Freshmen students Christian Peters (left), Lorenzo Price (center), and Darrel Milton Jr. (right), eat lunch in the cafeteria following the implementation of the new Covid guidelines. (Photo by Theo Weinstock)

New cafeteria guidelines and procedures have been implemented by cafeteria staff and high school administration since hybrid learning began in an effort to prevent the spread of COVID-19 among students.

Food Services Director Julianna Carvi said that cafeteria staff wear masks at all times and use shields as barriers when handing out food. A new free lunch rule has also been introduced, which provides a free meal to any students who choose a fruit or a vegetable and milk with their entree, Carvi said. She also explained students will get handed trays of food this year. 

“There is no longer a quick pick-up of a slice of pizza or tenders, then out to the register,” Carvi said. 

The StarBEX Cafe is now closed because students tend to gather and hang out there, she said. She added that popular items such as paninis, bagels and small snacks from the Cafe are still being sold, with the exception of the salad bar, which was removed. 

Carvi said that she followed orders from the Franklin County Public Health Department and the Bexley City Schools Task Force when making decisions on how to prevent the spread of the virus.
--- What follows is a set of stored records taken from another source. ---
Definition checkBusinessHoursGate (w : World) (playbook : json) : result Gate :=
  let config := business_hours (approval_required_for approvalConfig) in
  if enabled config && negb (isBusinessHours w config) then
    inr {| name := "business_hours"; triggered := true;
           approval_level := "level_1"; reason := "Execution outside business hours" |}
  else
    inr {| name := "business_hours"; triggered := false;
           approval_level := "level_1"; reason := EmptyString |}.

Definition checkAssetCriticalityGate (playbook : json) : result Gate :=
  let quiet := {| name := "asset_criticality"; triggered := false;
                  approval_level := "level_1"; reason := EmptyString |} in
  bind (get "use_case" (Some playbook)) (fun use_case =>
  bind (get "asset_context" use_case) (fun assetContext =>
    if truthy (get_opt "asset_criticality_aware" assetContext) then
      bind (get "risk_model" use_case) (fun risk_model =>
      bind (get "risk_adjustments" risk_model) (fun adjustments =>
      bind (as_array (or_else adjustments (JArr []))) (fun riskAdjustments =>
      bind (find_adjustment riskAdjustments) (fun found =>
        match found with
        | Some adj =>
            bind (get "add_score" (Some adj)) (fun add_score =>
              inr {| name := "asset_criticality"; triggered := true;
                     approval_level := if ge_number add_score 30 then "level_2" else "level_1";
                     reason := "High criticality asset involved" |})
        | None => inr quiet
        end))))
    else inr quiet)).
Lemma alter_child_append_ne t n d i g :
  i <> section_index t d -> i < length (children d) ->
  (forall x, tag (g x) = tag x) ->
  alter_child g i (append_to_section t n d)
  = append_to_section t n (alter_child g i d).
Proof.
  intros Hne Hlt Hg. pose proof (list_find_tag_alter t g i (children d) Hg) as Hfind.
  revert Hne Hfind. unfold section_index, append_to_section. simpl.
  destruct (list_find (has_tag t) (children d)) as [[j c]|] eqn:Hf,
           (list_find (has_tag t) (alter g i (children d))) as [[j' c']|] eqn:Hf';
    simpl; try done.
  - intros Hne [= ->]. unfold alter_child; simpl. f_equal.
    by apply list_alter_alter_ne.
  - intros _ _. unfold alter_child, add_child; simpl. f_equal.
    by rewrite alter_app_l.
Qed.

End Frames.

Section Inner.
Implicit Types (t : string) (d n c : element) (f g : element -> element).

Lemma node_at_appended_inner t t' n n' d q :
  t <> t' ->
  node_at (section_index t d :: section_len t d :: q)
    (append_to_section t' n' (append_to_section t n d))
  = node_at q n.
Proof.
  intros Hne. rewrite node_at_append_ne.
  - change (?i :: ?j :: q) with ([i; j] ++ q).
    by rewrite node_at_app, node_at_appended.
  - intros Heq. by eapply section_index_append_ne.
Qed.

Lemma modify_appended_inner t t' n n' d f :
  t <> t' ->
  modify [section_index t d; section_len t d] f
    (append_to_section t' n' (append_to_section t n d))
  = append_to_section t' n' (append_to_section t (f n) d).
Proof.
  intros Hne. rewrite <- modify_appended.
  change (modify [?i; ?j] f ?e) with (alter_child (modify [j] f) i e).
  apply alter_child_append_ne.
  - intros Heq. by eapply section_index_append_ne.
  - apply section_index_lt.
  - done.
Qed.
End Inner.

Section Outer.
Implicit Types (t : string) (d n c : element) (f g : element -> element).

Lemma list_find_alter_irrel (P : element -> Prop) `{!forall x, Decision (P x)}
    f i (l : list element) :
  (forall x, l !! i = Some x -> ~ P x /\ ~ P (f x)) ->
  list_find P (alter f i l) = list_find P l.
Proof.
  revert i; induction l as [|x l IH]; intros [|i] Hx; simpl; try done.
  - destruct (Hx x eq_refl). by repeat case_decide.
  - case_decide; [done|]. f_equal. apply IH. intros y Hy. by apply Hx.
Qed.

(** Looking for another section is not affected by the appended node. *)
Lemma list_find_append_ne t t' n d :
  t <> t' ->
  list_find (has_tag t') (children (append_to_section t n d))
  = list_find (has_tag t') (children (ensure_section t d)).
Proof.
  intros Hne. unfold append_to_section, ensure_section.
  destruct (list_find (has_tag t) (children d)) as [[i c]|] eqn:Hf; simpl.
  - apply list_find_Some in Hf as (Hi & Ht & _).
    apply list_find_alter_irrel. intros x Hx. rewrite Hi in Hx.
    injection Hx as <-. unfold has_tag in *; simpl. split; congruence.
  - destruct (list_find (has_tag t') (children d)) as [[j c]|] eqn:Hf'.
    + by rewrite !(list_find_app_l _ _ _ _ _ Hf').
    + rewrite !list_find_app_r by done. simpl.
      unfold has_tag; simpl. by repeat case_decide.
Qed.

Lemma length_children_append t n d :
  length (children (append_to_section t n d))
  = length (children (ensure_section t d)).
Proof.
  unfold append_to_section, ensure_section.
  destruct (list_find (has_tag t) (children d)) as [[i c]|]; simpl.
  - apply length_alter.
  - by rewrite !length_app.
Qed.

Lemma section_index_append t t' n d :
  t <> t' ->
  section_index t' (append_to_section t n d)
  = section_index t' (ensure_section t d).
Proof.
  intros Hne. unfold section_index.
  by rewrite list_find_append_ne, length_children_append.
Qed.

Lemma section_len_append t t' n d :
  t <> t' ->
  section_len t' (append_to_section t n d)
  = section_len t' (ensure_section t d).
Proof. intros Hne. unfold section_len. by rewrite list_find_append_ne. Qed.

Lemma node_at_appended_outer t t' n n' d :
  t <> t' ->
  node_at [section_index t' (ensure_section t d);
           section_len t' (ensure_section t d)]
    (append_to_section t' n' (append_to_section t n d))
  = Some n'.
Proof.
  intros Hne. rewrite <- (section_index_append t t' n d Hne).
  rewrite <- (section_len_append t t' n d Hne). apply node_at_appended.
Qed.

Lemma modify_appended_outer t t' n n' d f :
  t <> t' ->
  modify [section_index t' (ensure_section t d);
          section_len t' (ensure_section t d)] f
    (append_to_section t' n' (append_to_section t n d))
  = append_to_section t' (f n') (append_to_section t n d).
Proof.
  intros Hne. rewrite <- (section_index_append t t' n d Hne).
  rewrite <- (section_len_append t t' n d Hne). apply modify_appended.
Qed.
End Outer.

(** ** The translator and its functional account *)

Section Refinement.
Context `{VersionScheme}.
Implicit Types (h : gmap string value) (s : HipChat) (d : element).

Lemma run_find_or_create {A} t (k : path -> M A) s d tr :
  (found ← find [] t;
   sec ← match found with
         | Some p => mret p
         | None => SubElement [] t
         end;
   k sec) (W s d tr)
  = k [section_index t d] (W s (ensure_section t d) tr).
Proof.
  rewrite (run_bind _ _ _ _ _ (run_find t s d tr)).
  unfold section_index, ensure_section.
  destruct (list_find (has_tag t) (children d)) as [[i c]|]; [done|].
  by rewrite (run_bind _ _ _ _ _ (run_SubElement [] t s d tr d eq_refl)).
Qed.

Lemma run_assoc {A B C} (m : M A) (f : A -> M B) (k : B -> M C) w :
  ((m ≫= f) ≫= k) w = (m ≫= (fun x => f x ≫= k)) w.
Proof.
  unfold mbind, M_bind. by destruct (m w) as [w' [a|e|c]].
Qed.

Lemma props_ne_pubs : "properties" <> "publishers".
Proof. done. Qed.

Lemma run_bind_ext {A B} (m : M A) (k1 k2 : A -> M B) w :
  (forall a w', k1 a w' = k2 a w') -> (m ≫= k1) w = (m ≫= k2) w.
Proof.
  intros Hk. unfold mbind, M_bind. by destruct (m w) as [w' [a|e|c]].
Qed.

(** On a config that passes the guard, [gen_xml] is the loader followed
    by the functional account of the translation. *)
Theorem gen_xml_enabled data h w :
  data !! "hipchat" = Some h ->
  dict_truthy h = true ->
  truthy (dict_get_default h "enabled" (VBool true)) = true ->
  gen_xml data w = (_load_global_data;; translated h) w.
Proof.
  intros Hh Hne Hen. unfold gen_xml. rewrite Hh, Hne, Hen.
  cbn [negb orb]. apply run_bind_ext. intros _ [s d tr].
  rewrite run_find_or_create.
  destruct (ensure_section_node "properties" d) as (sec & Hsec & _ & Hlen).
  rewrite (run_bind _ _ _ _ _ (run_SubElement _ pdefhip_tag s _ tr _ Hsec)).
  rewrite append_to_section_modify, Hlen. cbn [app].
  rewrite (run_bind _ _ _ _ _
             (run_SubElement _ "room" s _ tr _ (node_at_appended _ _ _))).
  rewrite modify_appended. cbn [app length children add_child].
  set (room := [section_index "properties" d; section_len "properties" d; 0]).
  set (room_step := match h !! "rooms" with Some _ => _ | None => _ end).
  assert (room_step
            (W s (append_to_section "properties"
                    (Element pdefhip_tag VNone [Element "room" VNone []]) d) tr)
          = match resolve_room h with
            | (inl e, evs) =>
                (W s (append_to_section "properties"
                        (Element pdefhip_tag VNone [Element "room" VNone []]) d)
                   (tr ++ evs), Raise e)
            | (inr rt, evs) =>
                (W s (append_to_section "properties"
                        (Element pdefhip_tag VNone [Element "room" rt []]) d)
                   (tr ++ evs), Return tt)
            end) as Hroom.
  { assert (forall v tr',
              set_text room v
                (W s (append_to_section "properties"
                        (Element pdefhip_tag VNone [Element "room" VNone []]) d) tr')
              = (W s (append_to_section "properties"
                        (Element pdefhip_tag VNone [Element "room" v []]) d) tr',
                 Return tt)) as Hset.
    { intros v tr'. rewrite run_set_text. unfold room.
      change [?i; ?j; 0] with ([i; j] ++ [0]).
      by rewrite modify_app, modify_appended. }
    unfold room_step, resolve_room.
    destruct (h !! "rooms") as [[| b | r | l]|]; cbn [py_join].
    - by rewrite app_nil_r.
    - by rewrite app_nil_r.
    - rewrite app_nil_r. apply Hset.
    - rewrite app_nil_r. apply Hset.
    - destruct (h !! "room") as [r|].
      + apply Hset.
      + by rewrite app_nil_r. }
  unfold translated. cbn [self xml trace].
  destruct (resolve_room h) as [[e|rt] evs].
  { by rewrite (run_bind_raise _ _ _ _ _ Hroom). }
  rewrite (run_bind _ _ _ _ _ Hroom). clear Hroom room_step.
  rewrite run_find_or_create.
  set (P0 := Element pdefhip_tag VNone [Element "room" rt []]).
  destruct (ensure_section_node "publishers"
              (append_to_section "properties" P0 d))
    as (sec' & Hsec' & _ & Hlen').
  rewrite (run_bind _ _ _ _ _ (run_SubElement _ hippub_tag s _ (tr ++ evs) _ Hsec')).
  rewrite append_to_section_modify, Hlen'. cbn [app].
  clear sec' Hsec' Hlen'.
  rewrite (section_index_append _ _ _ _ props_ne_pubs).
  rewrite (section_len_append _ _ _ _ props_ne_pubs).
  cbn [for_each]. rewrite ?run_assoc.
  rewrite (run_bind _ _ _ _ _
             (run_flags h _ yaml2xmlkeys s _ (tr ++ evs) _
                (node_at_appended_outer _ _ _ _ _ props_ne_pubs))).
  rewrite (modify_appended_outer _ _ _ _ _ _ props_ne_pubs).
  rewrite ?run_assoc.
  rewrite (run_bind _ _ _ _ _
             (run_flags h _ yaml2xmlkeys s _ (tr ++ evs) _
                (node_at_appended_inner _ _ _ _ _ [] props_ne_pubs))).
  rewrite (modify_appended_inner _ _ _ _ _ _ props_ne_pubs).
  rewrite (run_bind _ _ (W s _ (tr ++ evs)) _ tt eq_refl).
  rewrite (run_bind get_self _ (W s _ (tr ++ evs)) _ s eq_refl).
  rewrite (run_bind (emit _) _ (W s _ (tr ++ evs)) _ tt eq_refl).
  cbn [self xml trace]. fold (new_schema s).
  set (P1 := add_children (flag_fields h yaml2xmlkeys) P0).
  set (hippub := [section_index "publishers" (ensure_section "properties" d);
                  section_len "publishers" (ensure_section "properties" d)]).
  assert (forall t n tr',
            SubElement hippub t
              (W s (append_to_section "publishers" n
                      (append_to_section "properties" P1 d)) tr')
            = (W s (modify hippub (add_child (Element t VNone []))
                      (append_to_section "publishers" n
                         (append_to_section "properties" P1 d))) tr',
               Return (hippub ++ [length (children n)]))) as Hsub.
  { intros t n tr'. apply run_SubElement. unfold hippub.
    apply (node_at_appended_outer _ _ _ _ _ props_ne_pubs). }
  assert (forall t v n,
            modify (hippub ++ [length (children n)]) (with_text v)
              (modify hippub (add_child (Element t VNone []))
                 (append_to_section "publishers" n
                    (append_to_section "properties" P1 d)))
            = append_to_section "publishers"
                (add_children [Element t v []] n)
                (append_to_section "properties" P1 d)) as Hdoc.
  { intros t v n. unfold hippub.
    rewrite (modify_new_child _ _ _ _ _
               (node_at_appended_outer _ _ _ _ _ props_ne_pubs)).
    apply (modify_appended_outer _ _ _ _ _ _ props_ne_pubs). }
  assert (forall n tr',
            get_text room
              (W s (append_to_section "publishers" n
                      (append_to_section "properties" P1 d)) tr')
            = (W s (append_to_section "publishers" n
                      (append_to_section "properties" P1 d)) tr',
               Return rt)) as Hroomtext.
  { intros n tr'. apply (run_get_text _ _ _ _ (Element "room" rt [])).
    unfold room.
    by rewrite (node_at_appended_inner _ _ _ _ _ [0] props_ne_pubs). }
  assert (P1 = pdefhip_node h rt) as -> by done.
  unfold hippub_node, server_fields.
  destruct (new_schema s) eqn:Hv.
  - rewrite run_assoc.
    rewrite (run_bind get_self _ (W s _ _) _ s eq_refl).
    rewrite ?run_assoc. rewrite (run_bind _ _ _ _ _ (Hsub _ _ _)).
    rewrite ?run_assoc. rewrite (run_bind _ _ _ _ _ (run_set_text _ _ _ _ _)).
    rewrite Hdoc.
    unfold get_sendAs. rewrite ?run_assoc.
    rewrite (run_bind get_self _ (W s _ _) _ s eq_refl).
    destruct (sendAs s) as [sa|] eqn:Hsa.
    + rewrite ?run_assoc. rewrite (run_bind (mret sa) _ (W s _ _) _ sa eq_refl).
      rewrite ?run_assoc. rewrite (run_bind _ _ _ _ _ (Hsub _ _ _)).
      rewrite ?run_assoc. rewrite (run_bind _ _ _ _ _ (run_set_text _ _ _ _ _)).
      rewrite Hdoc.
      rewrite (run_bind get_self _ (W s _ _) _ s eq_refl).
      rewrite (run_bind _ _ _ _ _ (Hsub _ _ _)).
      rewrite (run_bind _ _ _ _ _ (run_set_text _ _ _ _ _)).
      rewrite Hdoc.
      rewrite (run_bind _ _ _ _ _ (Hroomtext _ _)).
      rewrite (run_bind _ _ _ _ _ (Hsub _ _ _)).
      rewrite run_set_text, Hdoc.
      unfold add_children; cbn [tag text children attr_value].
      by rewrite <- !app_assoc.
    + rewrite ?run_assoc.
      rewrite (run_bind_raise (raise AttributeError) _ (W s _ _) _ _ eq_refl).
      done.
  - rewrite run_assoc.
    rewrite (run_bind get_self _ (W s _ _) _ s eq_refl).
    rewrite ?run_assoc. rewrite (run_bind _ _ _ _ _ (Hsub _ _ _)).
    rewrite (run_bind _ _ _ _ _ (run_set_text _ _ _ _ _)).
    rewrite Hdoc.
    rewrite (run_bind get_self _ (W s _ _) _ s eq_refl).
    rewrite (run_bind _ _ _ _ _ (Hsub _ _ _)).
    rewrite (run_bind _ _ _ _ _ (run_set_text _ _ _ _ _)).
    rewrite Hdoc.
    rewrite (run_bind _ _ _ _ _ (Hroomtext _ _)).
    rewrite (run_bind _ _ _ _ _ (Hsub _ _ _)).
    rewrite run_set_text, Hdoc.
    unfold add_children; cbn [tag text children].
    by rewrite <- !app_assoc.
Qed.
She added that the food staff also meets regularly with other food service directors to share ideas and to see if the high school should apply those practices to their work.

However, she said a challenge for the staff is getting students through the line in a timely manner without coming into close contact with other students.

“We are keeping students six feet apart from the beginning of the line through the service area and out to the registers,” Carvi said. “At the register, students have to say their numbers, not use the pin pad.” 

When serving food, communication can also be an issue between the staff and students because of the barriers, Carvi explained. 

“We are talking more, asking more questions, and we are all masked,” Carvi said. “That’s the roughest part.” 

Junior Lexi Yaffe said that the same dividers on classroom desks are now placed at all cafeteria tables as well. She explained that these make it difficult for her to have conversations, but they help prevent the spread of the virus.

Sophomore Ellie Cohen also had issues with the school’s protocol about trays of food because she does not want to waste a whole tray of food when she only wants one item. However, the new policy is good for encouraging students to eat healthier at lunchtime, she said.

Despite the challenges with the new guidelines, Carvi said that she is enjoying being back in the building.

“Students have adjusted nicely,” Carvi said. “What has been good has been seeing the students.”